As with most IDE drives now installation is simple. We installed it as secondary master by changing the jumper on the back. The drive was detected in Windows XP without any problems.

Auto insert notification was enabled but we disabled it by changing the registry key "KEY_LOCAL_MACHINE/SYSTEM/CurrentControlSet/Services/Cdrom/Autorun=0". DMA is normally successfully turned on by default if Windows XP can detect it. We experienced no difficulty or strange behaviour during installation.



Above you can see we examined the drive using the popular program Infotool version 1.01. It is reporting that the Read speed is: 24 x and write speed is 8 for CD-R disks.
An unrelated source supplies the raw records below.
(** Modelled from the spec: [estimate(nodes, edges, settings)] of section
    4.2: the network is validated up front, empty measurement data fail
    fast, an error of the initial forward simulation is surfaced unchanged,
    and the search runs from the parameters supplied. *)
Definition estimateParameters (fuel : nat) (nodes : list SimulationNode)
    (edges : list SimulationEdge) (settings : ParameterEstimationSettings)
    : estimation_outcome :=
  match validate_network nodes edges with
  | Throw e => Failed (SolverError e)
  | Timeout => OutOfFuel
  | Return _ =>
      match measurementData settings with
      | [] => Failed EmptyMeasurements
      | data =>
          match evaluate fuel data (nodes, edges) with
          | Throw e => Failed (SolverError e)
          | Timeout => OutOfFuel
          | Return error =>
              search fuel data (opt_tolerance (optimizationSettings settings))
                (maxIterations (optimizationSettings settings)) 0 1
                (nodes, edges) error
          end
      end
  end.








End estimator.

(** Modelled from the spec: the span of "the span and resolution of the
    combined measurement data", from the first instant measured to the
    last. *)
Definition span (data : list MeasurementData) : number :=
  let instants := data ≫= m_times in
  (default zero (last instants) - default zero (head instants))%num.

(** A time range that the measurements imply: their span, at a resolution
    of 1. *)
Definition span_settings (data : list MeasurementData) : SimulationSettings :=
  {| timeStep := of_Z 1; totalTime := span data |}.

(** The square of the difference between the last temperature simulated for
    the first node and the last one measured for it. *)
Definition final_error (data : list MeasurementData) (r : SimulationResult)
    : number :=
  match data with
  | [] => zero
  | m :: _ =>
      let simulated := default NaN (series r !! 0%nat ≫= λ s, last (temperatures s)) in
      let measured := default NaN (last (m_temperatures m)) in
      ((simulated - measured) * (simulated - measured))%num
  end.

(** A perturbation: one more unit of conductance on every edge. *)
Definition more_conductance (iteration : nat)
    (network : list SimulationNode * list SimulationEdge)
    : list SimulationNode * list SimulationEdge :=
  (network.1,
   (λ edge, {| edge_id := edge_id edge; source := source edge;
               target := target edge;
               conductance := (conductance edge + of_Z 1)%num |}) <$> network.2).

Definition optimization_50 : OptimizationSettings :=
  {| maxIterations := 50; opt_tolerance := of_Q (1 # 100) |}.


(** Node A measured every second for 5 seconds, as an edge of conductance 7
    to node B makes it cool. *)
Definition measured_cooling : list MeasurementData :=
  [{| m_nodeId := "a";
      m_times := [of_Z 0; of_Z 1; of_Z 2; of_Z 3; of_Z 4; of_Z 5];
      m_temperatures :=
        [of_Z 100; of_Q (888 # 10); of_Q (79168 # 1000); of_Q (7088448 # 100000);
         of_Q (637606528 # 10000000); of_Q (57634161408 # 1000000000)] |}].




(** On the measurements of the cooling the search makes two steps, from a
    conductance of 5 to one of 7, where the error is 0. *)
Lemma estimate_search_example :
  ∃ r, estimateParameters span_settings final_error more_conductance 5
         [node_A; node_B] [edge_AB (of_Z 5)]
         {| measurementData := measured_cooling;
            optimizationSettings := optimization_50 |}
       = Estimated r ∧
       iterations (convergenceInfo r) = 3%nat ∧
       converged (convergenceInfo r) = true ∧
       finalError (convergenceInfo r) = zero ∧
       estimatedConductances r !! "e" = Some (of_Z 7).
Proof.
  eexists. split; [vm_compute; reflexivity|].
  split; [reflexivity|]. split; [reflexivity|].
  split; [apply number_eqb_eq; vm_compute; reflexivity|].
  vm_compute. reflexivity.
Qed.

(** * Further properties of [simulateThermalNetwork] *)

Section more_validation.

Lemma node_error_unique node e e' : node_error node e → node_error node e' → e = e'.
Proof.
  unfold node_error. intros H H'.
  destruct H as [[? ->]|[(? & ? & ->)|(? & ? & ? & ? & ->)]],
           H' as [[? ->]|[(? & ? & ->)|(? & ? & ? & ? & ->)]]; done.
Qed.

(** The first element that fails a property is determined. *)
Lemma first_failure_unique {A} (P : A → Prop) (b1 b2 a1 a2 : list A) (x1 x2 : A) :
  b1 ++ x1 :: a1 = b2 ++ x2 :: a2 →
  Forall P b1 → ¬ P x1 → Forall P b2 → ¬ P x2 → x1 = x2.
Proof.
  revert b2. induction b1 as [|y b1 IH]; intros [|z b2] Heq Hb1 Hx1 Hb2 Hx2;
    simpl in Heq.
  - congruence.
  - injection Heq as -> _. apply Forall_cons in Hb2 as [? _]. done.
  - injection Heq as -> _. apply Forall_cons in Hb1 as [? _]. done.
  - injection Heq as -> Heq. apply Forall_cons in Hb1 as [_ ?], Hb2 as [_ ?].
    by eapply IH.
Qed.

(** The error of a violated precondition does not depend on the edges. *)
Lemma reports_unique p nodes edges edges' e e' :
  reports p nodes edges e → reports p nodes edges' e' → e = e'.
Proof.
  destruct p; simpl; try congruence.
  - intros (b1 & n1 & a1 & Heq1 & Hb1 & Hn1 & He1) (b2 & n2 & a2 & Heq2 & Hb2 & Hn2 & He2).
    assert (n1 = n2) as <-.
    { eapply (first_failure_unique node_ok b1 b2 a1 a2); [congruence|done..]. }
    by eapply node_error_unique.
  - intros [-> _] [-> _]. done.
  - intros [-> _] [-> _]. done.
Qed.

(** Two edge lists that pass the same checks and give every node the same
    net heat flow give the same outcome, result or error. *)
Lemma simulate_congr fuel nodes edges edges' settings :
  (Forall conductance_ok edges ↔ Forall conductance_ok edges') →
  (Forall (endpoints_ok nodes) edges ↔ Forall (endpoints_ok nodes) edges') →
  (∀ T i, net_flow (set_indices nodes 0 ∅) edges T i =
          net_flow (set_indices nodes 0 ∅) edges' T i) →
  simulateThermalNetwork fuel nodes edges settings =
  simulateThermalNetwork fuel nodes edges' settings.
Proof.
  intros Hcond Hend Hflow.
  assert (∀ p, holds p nodes edges settings ↔ holds p nodes edges' settings) as Hholds.
  { intros p. by destruct p. }
  destruct (outcome_cases fuel nodes edges settings)
    as [[Hv Hrun]|(p & e & Hq & Hp & He & Hrep)].
  - apply simulate_ext; [done| |done]. intros p. by apply Hholds.
  - destruct (first_violation_reported fuel nodes edges' settings p)
      as (e' & He' & Hrep').
    { intros q Hlt. by apply Hholds, Hq. }
    { by rewrite <-Hholds. }
    rewrite He, He'. f_equal. by eapply reports_unique.
Qed.

End more_validation.

(** Every error of a call is a [SimulationError]: the accesses
    [adjacency[nodeIndex.get(..)!]] of lines 90-94 never meet [undefined],
    since the endpoints have been checked against the same map. *)
Theorem no_TypeError fuel nodes edges settings :
  simulateThermalNetwork fuel nodes edges settings ≠ Throw TypeError.
Proof.
  intros H.
  destruct (outcome_cases fuel nodes edges settings)
    as [[Hv Hrun]|(p & e & _ & _ & He & Hrep)].
  - rewrite Hrun in H. by case_decide.
  - rewrite He in H. injection H as ->.
    destruct p; simpl in Hrep; try done.
    + destruct Hrep as (_ & node & _ & _ & _ & _ & Herr).
      by destruct Herr as [[_ [=]]|[(_ & _ & [=])|(_ & _ & _ & _ & [=])]].
    + by destruct Hrep.
    + by destruct Hrep.
Qed.

(** The outcome of a call, result or error, does not depend on the order of
    the edges (in exact arithmetic). *)
Theorem edge_order_irrelevant fuel nodes edges edges' settings :
  edges ≡ₚ edges' →
  simulateThermalNetwork fuel nodes edges settings =
  simulateThermalNetwork fuel nodes edges' settings.
Proof.
  intros Hperm. apply simulate_congr.
  - by rewrite Hperm.
  - by rewrite Hperm.
  - intros T i. unfold net_flow. by rewrite Hperm.
Qed.

Lemma edge_order_irrelevant_witness :
  simulateThermalNetwork 5 [node_A; node_B] [edge_AB (of_Z 2); edge_AA (of_Z 3)]
    settings_1_5 =
  simulateThermalNetwork 5 [node_A; node_B] [edge_AA (of_Z 3); edge_AB (of_Z 2)]
    settings_1_5.
Proof.
  apply (edge_order_irrelevant 5 [node_A; node_B]
           [edge_AB (of_Z 2); edge_AA (of_Z 3)] [edge_AA (of_Z 3); edge_AB (of_Z 2)]).
  apply perm_swap.
Defined.

(** The edge with its endpoints exchanged. *)
Definition reverse_edge (edge : SimulationEdge) : SimulationEdge :=
  {| edge_id := edge_id edge; source := target edge; target := source edge;
     conductance := conductance edge |}.

Lemma edge_flow_reverse nodeIndex T i edge :
  edge_flow nodeIndex T i (reverse_edge edge) = edge_flow nodeIndex T i edge.
Proof.
  unfold edge_flow, reverse_edge. simpl.
  destruct (nodeIndex !! source edge) as [s|], (nodeIndex !! target edge) as [t|];
    try done.
  apply Qcplus_comm.
Qed.

(** Edges are undirected: exchanging the source and the target of an edge
    leaves the outcome of a call as it is (in exact arithmetic). *)
Theorem edge_direction_irrelevant fuel nodes edges1 edge edges2 settings :
  simulateThermalNetwork fuel nodes (edges1 ++ reverse_edge edge :: edges2) settings =
  simulateThermalNetwork fuel nodes (edges1 ++ edge :: edges2) settings.
Proof.
  apply simulate_congr.
  - rewrite !Forall_app, !Forall_cons. done.
  - rewrite !Forall_app, !Forall_cons. unfold endpoints_ok at 2 5. simpl. tauto.
  - intros T i. unfold net_flow.
    by rewrite !fmap_app, !fmap_cons, edge_flow_reverse.
Qed.

(** * Nodes that exchange no heat *)

Section still_nodes.

(** The map keeps, for an id, the index of the last node with that id. *)
Lemma set_indices_last nodes start (m : gmap string nat) key i :
  set_indices nodes start m !! key = Some i →
  ∀ j node, (i < start + j)%nat → nodes !! j = Some node → node_id node ≠ key.
Proof.
  revert start m. induction nodes as [|first rest IH]; intros start m Hi j node Hj Hnode;
    [done|].
  simpl in Hi. destruct j as [|j]; simpl in Hnode.
  - injection Hnode as ->. intros Hkey.
    apply set_indices_Some in Hi as [Hi|(j' & node' & -> & _)]; [|lia].
    rewrite Hkey, lookup_insert_eq in Hi. injection Hi as <-. lia.
  - apply (IH _ _ Hi j node); [lia|done].
Qed.

Lemma nodeIndex_Some nodes key i :
  set_indices nodes 0 ∅ !! key = Some i →
  ∃ node, nodes !! i = Some node ∧ node_id node = key ∧
          ∀ j later, (i < j)%nat → nodes !! j = Some later → node_id later ≠ key.
Proof.
  intros Hi.
  pose proof (set_indices_last _ _ _ _ _ Hi) as Hlast.
  apply set_indices_Some in Hi as [Hi|(j & node & -> & Hnode & Hid)]; [done|].
  exists node. split; [done|]. split; [done|].
  intros j' later Hlt. by apply Hlast.
Qed.

Context (nodes : list SimulationNode) (edges : list SimulationEdge)
        (settings : SimulationSettings).
Context (Hvalid : valid nodes edges settings).

Let nodeIndex := set_indices nodes 0 ∅.

Lemma sample_Finite N i k :
  (k ≤ N)%nat → (i < length nodes)%nat →
  sample (result_at nodes edges settings N) i k =
  Finite (qtemps nodes edges settings k !!! i).
Proof.
  intros Hk Hi. rewrite sample_result_at by done.
  rewrite temps_at_Finite by done. apply lookup_total_Finite.
  by rewrite length_qtemps.
Qed.

Lemma lookup_total_qstep T h i node :
  nodes !! i = Some node →
  qstep nodes edges T h !!! i = qnext nodeIndex edges T h i node.
Proof.
  intros Hnode. apply list_lookup_total_correct. unfold qstep.
  by rewrite list_lookup_imap, Hnode.
Qed.

Lemma lookup_total_qtemps_0 i node :
  nodes !! i = Some node →
  qtemps nodes edges settings 0 !!! i =
  qval (if isFixed node then fixedTemp node else initialTemp node).
Proof.
  intros Hnode. apply list_lookup_total_correct. simpl. unfold initial_temps.
  by rewrite !list_lookup_fmap, Hnode.
Qed.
This is slower than the Philips 228k (32 read and 12 speed write). The buffer of this drive is 2,000KB.

You can see that it can not read DVD-RAM disks and it can also read the competition formats "+" disks i.e. DVD+R & DVD+RW. It wrongfully reports no buffer underrun protection for CDs which is inaccurate. This drive also does not support the packet writing standard "Mount Rainer" which is available in newer CD writers.

Installation was easy and it took around 10mins from disassembling the machine to having the software installed and the drive ready for use.

Our review drive is a May 2002 model that came shipped with firmware version 1.20 (which is currently the latest version available for this drive).

The software we used for this review was: DiskJuggler 4.01.1002, Nero 5.5.9.0, Record Now Max 4.1 & CloneCD 4.0.1.10.

The above shows what Nero (5.5.9.0) finds about the drive. Nero does correctly detect its burnproof feature and it is supported. You can see it supports the overburning of CDs and the writing of CD-Text information. The maximum writing speed of CD-Rs is 8 speed (around 10mins). What is strange is the DVD high compatibility option has not appeared (see the review of the Philips DVDRW228k) to aid compatibility with certain DVD players by padding the disk with dummy data (to a minimum of 1GB).

The above screen shots are from DiscJuggler 4.01.1002 and more information is now revealed. We can see that it reads DVD's at x 6 speed (slow by today's standards as 16 speed DVD-ROM readers have been out for well over 14months). It also reports ripping (CDs) at 10 speed.

The drive can only write to CD-RWs at 4 speed (which is much slower than the Philips 228k's 10 speed) and DVD-RWs at x1. The DVD "+" format wins by a huge margin in the re-writing stakes (at least on specifications). We were disappointed to learn that no DAO RAW mode was added since the A03. Also the drive can not read and write full 96 bytes sub-codes (only 16 bytes).